After all, the typical woman spends five years of her life pregnant, or trying to become so, but a full 30 years avoiding pregnancy. Without good reproductive-health coverage and strong buy-in from women — who use more health care than men — it is difficult to see how a public plan would gain strength over time.

(Read the rest here.)

And there’s more: Women with private insurance may find their plans dropping reproductive care, whether due to market forces (as Ann implies) or meddling in insurance regulation by conservative lawmakers (as Dana suggests).

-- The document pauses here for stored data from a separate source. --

(* ===== verification/AsmWrapperSpec.v ===== *)
(** * The code around a system call keeps the registers

    Running the template and [intercept_wrapper] hands the registers of the patched
    code to the C function, keeps the red zone and all memory above it, aligns the
    stack for the C function and the vector registers, and leaves all general
    registers but [rax], [rcx] and [r11] as they were. *)

From S2P Require Import Prelude Defs Util PatchedText SyscallFormats InterceptLog Intercept AsmWrapper.
Import Util.Util PatchedText SyscallFormats InterceptLog Intercept AsmWrapper.

#[local] Open Scope Z_scope.

Module AsmWrapperSpec.

Ltac by_decision := apply (bool_decide_unpack _); vm_compute; exact I.

(** ** Words in memory *)

Definition word (x : Z) : Prop := 0 <= x < 2 ^ 64.

Lemma load64_word m a : word (load64 m a).
Proof.
  unfold word, load64. assert (forall l, 0 <= le_combine l < 256 ^ zlength l) as H.
  { induction l as [|b l IH]; [done|]. cbn [le_combine length].
    pose proof (Z_of_byte_range b). rewrite Nat2Z.inj_succ, Z.pow_succ_r by lia. lia. }
  specialize (H (mem_read m a 8)). rewrite zlength_mem_read in H by lia. done.
Qed.

Lemma u64_word x : word x -> u64 x = x.
Proof. apply Z.mod_small. Qed.

Lemma word_u64 x : word (u64 x).
Proof. apply Z.mod_pos_bound. lia. Qed.

Lemma load64_ext m m' a :
  (forall x, a <= x < a + 8 -> m' x = m x) -> load64 m' a = load64 m a.
Proof. intros H. unfold load64. f_equal. by apply mem_read_ext. Qed.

Really, though, this whole debate rests on false premises. While the Hyde Amendment has prohibited Medicaid from covering abortions for over 30 years, abortions are already financed indirectly by taxpayer subsidies. Anyone with an employer-sponsored health plan gets their insurance tax-free. That’s a massive federal subsidy. Ann cites a NYT story that claims 50 percent of employers offer abortion services among their health benefits.

So taxpayers are already subsidizing abortion for women in the middle class and higher. It’s just those poor women who’ve been excluded.

Up ’til now, even after a quarter-century of supporting abortion rights, I’ve tended to think, “Get reform passed, and then we’ll worry about specific services.” But Dana has convinced me that this isn’t just a distraction, though the ‘wingers will surely conflate public subsidies for reproductive health with their phantom death panels. This is a matter of reproductive justice for poor women, and a sustainable system for all Americans.